The Q10's screen is larger than its BlackBerry Bold ancestors, and is incredibly sharp and responsive, but still measures a mere 3.1-inches. That might not matter if you're itching for a new phone with a physical keyboard, but anyone who's debating moving down in size might want to reconsider.
Browsing anything besides pure text is a bit claustrophobic on the Q10: Videos are minuscule and Web pages without dedicated mobile sites are a chore to navigate. You can zoom, but the narrow screen requires constant horizontal scrolling to see anything. There's no landscape mode to save you, so browsing some sites feels overly tedious.
One of my biggest complaints about the Q10 is the lack of a dedicated home button. Just like the Z10, you swipe up from the very bottom of the screen in order to exit an app. However, the Z10's longer screen gives the user more screen real estate to scroll and navigate apps without ever going near the activation point. On the Q10's smaller screen I constantly exited apps unintentionally, the system interpreting my attempt to scroll through a lengthy article or my Twitter feed as a cue to return me to the home screen.

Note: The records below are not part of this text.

(** * git-commits-scraper: the polling script [index.js]

    A shallow embedding of the whole script.  The script is one module of
    asynchronous functions that talk to the hosting platform (octokit), to a
    chat webhook (axios), to two files ([data.json], [commits.json]), to the
    wall clock and to the console.  All of these are made explicit:

    - what the outside answers is an environment [Env] (one answer per
      request, the time a request takes, the runtime's date rendering);
    - what the script changes is a [World] record that is threaded through a
      small monad [M] with exceptions ([Throw], a rejected promise or a thrown
      error) and divergence ([Hang], the [while (true)] loop out of fuel);
    - the timer installed by [startPolling] is a step function on the world
      whose events are timer ticks and the completion of the running cycle. *)

From Stdlib Require Import ZArith Lia Ascii String.
From stdpp Require Import gmap strings list pretty.

(** ** Data *)

(** A JavaScript number that is used as an instant: milliseconds since the
    epoch, or [NaN] (the time value of an invalid [Date]). *)
Inductive jsnum := Num (ms : Z) | NaN.

(** [a < b] on numbers: every comparison with [NaN] is false. *)
Definition js_lt (a b : jsnum) : bool :=
  match a, b with
  | Num x, Num y => (x <? y)%Z
  | _, _ => false
  end.

(** Values stored under a key of [data.json], by what [new Date] makes of
    them.
    - [JIso s] is the text [YYYY-MM-DDTHH:MM:SSZ] that names second [s] of
      the UTC time line, the year written with four digits; there is such a
      text for the seconds of the years 0000 to 9999.
    - [JInstant ms] is any other value that [new Date] reads as the instant
      [ms]: a date text with milliseconds or without a time of day, a
      number, [null].
    - [JUnpadded s] is the text [ISODateString] builds for second [s] of a
      year that does not have four digits: the year is printed as it is,
      and [new Date] does not read the text.
    - [JOther t] is any other value, kept by its text; [new Date] does not
      read it as an instant. *)
Inductive jval :=
| JIso (secs : Z)
| JInstant (ms : Z)
| JUnpadded (secs : Z)
| JOther (text : string).

(** The seconds of the years 0000 to 9999, from 0000-01-01T00:00:00Z to
    9999-12-31T23:59:59Z. *)
Definition four_digit_text (secs : Z) : bool :=
  (-62167219200 <=? secs)%Z && (secs <? 253402300800)%Z.

(** [new Date(v).getTime()] for a value read from a JSON object;
    a missing key is [undefined], whose date is invalid. *)
Definition Date_getTime (v : option jval) : jsnum :=
  match v with
  | Some (JIso s) => if four_digit_text s then Num (1000 * s) else NaN
  | Some (JInstant ms) => Num ms
  | Some (JUnpadded _) => NaN
  | Some (JOther _) => NaN
  | None => NaN
  end.

(** The instants of the years 1000 to 9999, from 1000-01-01T00:00:00.000Z to
    9999-12-31T23:59:59.999Z. *)
Definition four_digit_year (ms : Z) : bool :=
  (-30610224000000 <=? ms)%Z && (ms <? 253402300800000)%Z.

(** The time values of valid dates: at most 8.64e15 ms from the epoch. *)
Definition valid_time (ms : Z) : bool := (Z.abs ms <=? 8640000000000000)%Z.

(** [ISODateString d] of the date with time value [d]: the UTC fields down to
    the second are printed and the milliseconds are dropped.  Only the
    fields after the year are padded, so the text has the form that
    [new Date] reads back only for a year of four digits.  On an invalid
    date every field is [NaN] and [pad] returns it unchanged. *)
Definition ISODateString (d : jsnum) : jval :=
  match d with
  | Num ms =>
    if four_digit_year ms then JIso (ms / 1000)
    else if valid_time ms then JUnpadded (ms / 1000)
    else JOther "NaN-NaN-NaNTNaN:NaN:NaNZ"
  | NaN => JOther "NaN-NaN-NaNTNaN:NaN:NaNZ"
  end.

(** A repository of the listing: [owner.login], [name], and
    [new Date(pushed_at).getTime()]. *)
Record Repo := mkRepo {
  owner_login : string;
  name : string;
  pushed_at : Z
}.

Record Branch := mkBranch { branch_name : string }.

(** A commit of the platform's list: the fields [sendToDiscord] reads.
    The platform account [author] is null for a commit whose author e-mail
    matches no account. *)
Record Commit := mkCommit {
  commit_message : string;
  commit_author_name : string;
  commit_author_date : string;
  author : option string;   (* [commit.author], by its [login] *)
  html_url : string
}.

(** [{ branch, commits }] and [{ repo, branchCommits }]. *)
Record BranchCommits := mkBranchCommits {
  branch : string;
  commits : list Commit
}.

Record RepoUpdate := mkRepoUpdate {
  repo : string;
  branchCommits : list BranchCommits
}.

(** [config.json]. *)
Record Config := mkConfig {
  org : string;
  discordWebhook : string
}.

Definition POLLING_INTERVAL : Z := 1 * 60 * 1000.

(** ** The outside *)

Inductive Request :=
| GetOrgRepos (org : string) (pages : nat)
| GetRepoBranches (owner repo : string)
| GetCommits (owner repo branch : string) (since : jval)
| PostWebhook (url content : string).

(** The answer to a request: the [data] of the response, or a rejection with
    its [error.message]. *)
Inductive Response (A : Type) := Ok (data : A) | Fail (message : string).
Arguments Ok {A} data.
Arguments Fail {A} message.

Record Env := mkEnv {
  org_repos : string -> nat -> Response (list Repo);
  repo_branches : string -> string -> Response (list Branch);
  branch_commits : string -> string -> string -> jval -> Response (list Commit);
  webhook : string -> string -> Response unit;
  (** wall-clock time that passes while a request is awaited *)
  latency : Request -> Z;
  (** [new Date(s).toLocaleString('en-IN', { timeZone: 'Asia/Kolkata' })] *)
  toLocaleString : string -> string
}.

(** A line of the console, by its text; objects and numbers that the script
    passes after the text are left out. *)
Inductive LogLine :=
| Log (text : string)        (* console.log *)
| LogError (text : string).  (* console.error *)

(** Everything the script can change or observe from one moment to the next.
    [data_json] is the object parsed from [./data.json], or the error that
    reading and parsing it throws (a file that parses to something other
    than an object is not represented, and writing a file is taken to
    succeed); [commits_json] is the array written to [./commits.json], if
    any; [trace] holds the requests issued so far, each
    with the time at which it went out, in the order in which they went out;
    [console] holds the lines logged so far (the lines of callbacks that run
    side by side are kept callback by callback);
    [unhandled] collects rejections of promises nobody awaits;
    [isFetching] is the variable of [startPolling]; [interval] tells whether
    [setInterval] has installed the timer; [pending] is the cycle that a timer
    tick has started and that is suspended at its first request, by the
    [since] it carries. *)
Record World := mkWorld {
  clock : Z;
  data_json : Response (gmap string jval);
  commits_json : option (list RepoUpdate);
  trace : list (Z * Request);
  console : list LogLine;
  unhandled : list string;
  isFetching : bool;
  interval : bool;
  pending : option jsnum
}.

It's also possible, with the default settings, to turn the phone on in your pocket. Waking the screen up is as easy as swiping up from the bottom of the screen rather than requiring a button press, so I kept turning it on accidentally while the phone was pocketed.

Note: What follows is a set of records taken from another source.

(** * A shallow embedding of the dynamic AABB tree broad-phase

    Source: [src/collision/b2_dynamic_tree.hpp] and
    [src/collision/b2_dynamic_tree.cpp].

    The node pool is an array of node records addressed by [int] indices,
    [b2_nullNode = -1] being the sentinel.  The pool is a [list]; a read or a
    write outside of it, and a failing [b2Assert], end the computation
    ([None]).  Loops run on fuel taken from the pool size; a loop that runs
    out of fuel yields [None] as well, and the theorems below show that this
    does not happen on the states the public operations produce.

    C++ [int] values are integers of [Z]: node indices, heights and the node
    count stay far below [2^31] for every pool that fits in memory.

    The rectangle type [Rectf], the vector type and the [float] arithmetic
    come from headers that are not part of the sources at hand; they are the
    parameters [FloatOps] and [RectOps] of the development.  Two
    implementations are given at the end: exact rectangles on the integer
    grid, and IEEE binary32 rectangles. *)

From Stdlib Require Import ZArith List Bool Lia Floats.SpecFloat.
From stdpp Require Import gmultiset sets base tactics option list list_numbers.

Set Warnings "-clear-no-such-hyp".

Local Open Scope Z_scope.

(** ** The primitive layer *)

Record Vector (float : Type) : Type := mkVector { vx : float; vy : float }.
Arguments mkVector {float} _ _.
Arguments vx {float} _.
Arguments vy {float} _.

(** The [float] operations the tree uses. *)
Class FloatOps (float : Type) : Type := {
  f_zero : float;                        (* 0.0f *)
  f_one : float;                         (* 1.0f *)
  f_two : float;                         (* 2.0f *)
  f_four : float;                        (* 4.0f *)
  fadd : float → float → float;
  fsub : float → float → float;
  fmul : float → float → float;
  fneg : float → float;
  fabs : float → float;                  (* b2Abs on float *)
  flt : float → float → bool;            (* operator< *)
  feq : float → float → bool;            (* operator== *)
  b2_aabbExtension : float;
  b2_aabbMultiplier : float;
  b2_maxFloat : float
}.

(** The [Rectf] operations the tree uses. *)
Class RectOps (float Rectf : Type) : Type := {
  Rectf_zero : Rectf;                    (* the all-zero bytes of memset *)
  Rectf_point : Vector float → Rectf;    (* Rectf(p, Sizef(0,0)) *)
  grown : Rectf → float → Rectf;
  contains : Rectf → Rectf → bool;
  overlaps : Rectf → Rectf → bool;
  combine : Rectf → Rectf → Rectf;       (* x.combine(a,b): x becomes the union *)
  get_perimeter : Rectf → float;
  get_left : Rectf → float;
  get_right : Rectf → float;
  get_top : Rectf → float;
  get_bottom : Rectf → float;
  set_left : Rectf → float → Rectf;
  set_right : Rectf → float → Rectf;
  set_top : Rectf → float → Rectf;
  set_bottom : Rectf → float → Rectf;
  move : Rectf → Vector float → Rectf
}.

(** What the ray cast uses on top of that. *)
Class RayOps (float Rectf : Type) : Type := {
  Normalize : Vector float → Vector float;   (* r.Normalize() *)
  get_middle : Rectf → Vector float;
  get_extents : Rectf → Vector float
}.

Section Vectors.
  Context {float : Type} {FO : FloatOps float}.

The biggest problem for the Q10 is apps. People complain about fractured hardware on Android , but compared to the Q10/Z10, Android hardware seems monolithic.
While most phone displays are at or near 16:9 aspect ratio, the Q10's screen is almost square. This presents a conundrum for BlackBerry, as now developers need to create an entirely different version of their app which functions correctly on a square display.

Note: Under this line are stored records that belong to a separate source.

Definition run_listener (l : Listener) : TriggerData -> M unit :=
  listener (l_filters l) (l_fn l).

(** Lines 190-239. [fn] is [None] for a null or undefined callback;
    [filters] is [None] when the argument is left out, and then takes the
    default [{}]. *)
Definition subscribe (env : Env) (fn : option Callback)
    (filters : option jsobject) : M unit :=
  let filters := default ∅ filters in
  do! _ := emit (Telemetry "subscribe") in
  match fn with
  | None => throw (Error "Function is required for trigger subscription")
  | Some fn =>
      do! clientId := call GetClientId (backendClient_getClientId env) in
      do! _ := call GetPusherClient (PusherUtils_getPusherClient env) in
      do! _ := emit (LoggerDebug "Subscribing to triggers") in
      triggerSubscribe clientId {| l_filters := filters; l_fn := fn |}
  end.

(** Lines 241-244. *)
Definition unsubscribe (env : Env) : M unit :=
  do! clientId := call GetClientId (backendClient_getClientId env) in
  triggerUnsubscribe clientId.

(** The body shared by [enable] (lines 111-131) and [disable] (lines
    140-160); they differ in the method name reported and in the flag. *)
Definition switch_status (env : Env) (method : string) (enabled : bool)
    (data : jsobject) : M bool :=
  do! _ := emit (Telemetry method) in
  try_catch
    (do! parsedData := lift (ZTriggerInstanceItems_parse env data) in
     do! _ := call (SwitchTriggerInstanceStatus
                      (triggerInstanceId parsedData) enabled)
                   (apiClient_switchTriggerInstanceStatus env
                      (triggerInstanceId parsedData) enabled) in
     ret true)
    (fun error => throw_handled env error).

Definition enable (env : Env) (data : jsobject) : M bool :=
  switch_status env "enable" true data.

Definition disable (env : Env) (data : jsobject) : M bool :=
  switch_status env "disable" false data.

(** Modelled from the spec: the transport delivering an event on the
    channel of a client identity (sdk/utils/pusher.ts and the transport
    library, not part of the sources at hand). The spec's [dispatch] looks
    up the active subscription; if there is none it does nothing,
    otherwise the registered listener runs. What the transport does with
    an exception that leaves the listener is not modelled: the outcome of
    the listener is handed back. *)
Definition deliver (clientId : string) (data : TriggerData) : M unit :=
  fun w =>
    match listeners w !! clientId with
    | None => (Ok tt, w)
    | Some l => run_listener l data w
    end.

(** What [throw CEG.handleAllError(error)] ends up throwing. *)
Definition rethrown (env : Env) (error : exn) : exn :=
  match CEG_handleAllError env error with
  | Ok e => e
  | Throw e => e
  end.

(** The callbacks invoked so far, oldest first. *)
Definition invocations (w : World) : list (string * TriggerData) :=
  omap (fun ev => match ev with
                  | Invoke cb data => Some (cb, data)
                  | _ => None
                  end) (trace w).

(** ** Vocabulary for the properties *)

(** One conjunct of [shouldSendTrigger]:
    [!filters.k || attr.toLowerCase() === filters.k.toLowerCase()]. *)
Definition step (k : criterion) (f : jsobject) (e : TriggerData)
  : result bool :=
  unset_or (get f (filter_key k))
    (lower_eq (event_attr k e) (get f (filter_key k))).

(** The conjuncts of a list of criteria, left to right, stopping at the
    first that is false or throws. *)
Fixpoint all_steps (ks : list criterion) (f : jsobject) (e : TriggerData)
  : result bool :=
  match ks with
  | [] => Ok true
  | k :: ks' => step k f e &&& all_steps ks' f e
  end.

(** The filter constrains criterion [k]: the field holds a non-empty
    string. *)
Definition constrained (f : jsobject) (k : criterion) : bool :=
  truthy (get f (filter_key k)).

(** The event carries the attribute of criterion [k] as a string. *)
Definition attr_present (k : criterion) (e : TriggerData) : bool :=
  match event_attr k e with
  | Ok (JStr _) => true
  | _ => false
  end.

(** The filter field and the event attribute of [k] are both strings and
    equal up to letter case. *)
Definition attr_matches (k : criterion) (f : jsobject) (e : TriggerData)
  : bool :=
  match event_attr k e, get f (filter_key k) with
  | Ok (JStr a), JStr s => String.eqb (toLowerCase a) (toLowerCase s)
  | _, _ => false
  end.

(** What one conjunct decides: no constraint on [k], or a match. *)
Definition comparison (k : criterion) (f : jsobject) (e : TriggerData)
  : bool :=
  negb (constrained f k) || attr_matches k f e.

(** The event carries the attribute of every criterion the filter
    constrains. *)
Definition covers (f : jsobject) (e : TriggerData) : bool :=
  forallb (fun k => implb (constrained f k) (attr_present k e)) criteria.

(** Position of a criterion in the conjunction. *)
Definition rank (k : criterion) : nat :=
  match k with
  | AppName => 0
  | TriggerId => 1
  | ConnectionId => 2
  | TriggerName => 3
  | EntityId => 4
  | IntegrationId => 5
  end.

(** The comparison as the specification words it: the field is absent
    from the filter, or present and equal to the event attribute up to
    letter case (a missing attribute does not match). *)
Definition spec_comparison (k : criterion) (f : jsobject) (e : TriggerData)
  : bool :=
  match get f (filter_key k) with
  | JUndefined => true
  | JStr s =>
      match event_attr k e with
      | Ok (JStr a) => String.eqb (toLowerCase a) (toLowerCase s)
      | _ => false
      end
  end.

(** [matches(filter, event)] as the specification words it. *)
Definition spec_matches (f : jsobject) (e : TriggerData) : bool :=
  forallb (fun k => spec_comparison k f e) criteria.

(** The event with the attribute of criterion [k] replaced by [v]; the
    objects on the way to the attribute are left as they are. *)
Definition set_event_attr (k : criterion) (v : jsval) (e : TriggerData)
  : TriggerData :=
  let on_metadata (g : TriggerMetadata -> TriggerMetadata) :=
    {| appName := appName e; metadata := g <$> metadata e |} in
  let on_connection (g : TriggerConnection -> TriggerConnection) :=
    on_metadata (fun m =>
      {| id_ := id_ m; connectionId := connectionId m;
         triggerName := triggerName m;
         connection := g <$> connection m |}) in
  match k with
  | AppName => {| appName := v; metadata := metadata e |}
  | TriggerId =>
      on_metadata (fun m =>
        {| id_ := v; connectionId := connectionId m;
           triggerName := triggerName m; connection := connection m |})
  | ConnectionId =>
      on_metadata (fun m =>
        {| id_ := id_ m; connectionId := v;
           triggerName := triggerName m; connection := connection m |})
  | TriggerName =>
      on_metadata (fun m =>
        {| id_ := id_ m; connectionId := connectionId m;
           triggerName := v; connection := connection m |})
  | EntityId =>
      on_connection (fun c =>
        {| clientUniqueUserId := v; integrationId := integrationId c |})
  | IntegrationId =>
      on_connection (fun c =>
        {| clientUniqueUserId := clientUniqueUserId c; integrationId := v |})
  end.

(** ** Sample inputs *)

Definition sample_connection : TriggerConnection :=
  {| clientUniqueUserId := JStr "default"; integrationId := JStr "int-42" |}.

(** A complete event from GitHub. *)
Definition github_event : TriggerData :=
  {| appName := JStr "github";
     metadata := Some {| id_ := JStr "abc";
                         connectionId := JStr "conn-7";
                         triggerName := JStr "GITHUB_COMMIT_EVENT";
                         connection := Some sample_connection |} |}.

I don't know how the market will evolve--maybe developers will flock to the Q10--but during our review there were clear issues with BlackBerry's marketplace. I downloaded a bunch of apps from BlackBerry World's Top Grossing Apps and Games for testing. Upon opening, I found a number of them ran in a bastardized form: UI elements got cut off by the edges of the screen, like a terrible pan and scan version of the original 16:9 app. There's not enough screen real estate to display landscape-only apps on the Q10 without distortion.
While BlackBerry requires native apps to code for the Q10 specifically before they're shown on the market, Android ports are not subject to the same rules. It's frustrating to download an app only to launch it and find out it's broken.
And we haven't even begun to discuss how many standard apps are still missing from BlackBerry, including Netflix and Instagram.
Why you don't care
Let's be honest: you don't care about any of this if you're contemplating the Q10. You just want a phone with a physical keyboard. The Q10 certainly delivers, insofar that it's pretty much the only smartphone currently available with a physical keyboard.
The Q10 is solidly built--it feels like a phone made for work, made to take a beating from stressed executive thumbs pounding away all day. The keyboard is still much faster to type on than a touchscreen, and the ridged keys make it a snap to get oriented. I typed an entire story on the device without any hand fatigue, and the keys are wide enough to accommodate even my fat thumbs.
Keyboard shortcuts also return to the Q10, which will help you navigate the phone faster--provided you're able to memorize them all. The only drawback is there's no way to customize your shortcuts, as far as I can tell.
The Q10 services a very specific need, and we'll see whether that's enough to keep it relevant. If you've held off purchasing a new phone to find one with a physical keyboard, the BlackBerry Q10 is probably the best of a dwindling number of options. On the other hand, with the Q10 retailing at $250 with a two-year contract--more than the cost of a new iPhone or Windows Phone--I'd give it a pass. Despite the keyboard, app support is tepid and there are better and more affordable phones on the market.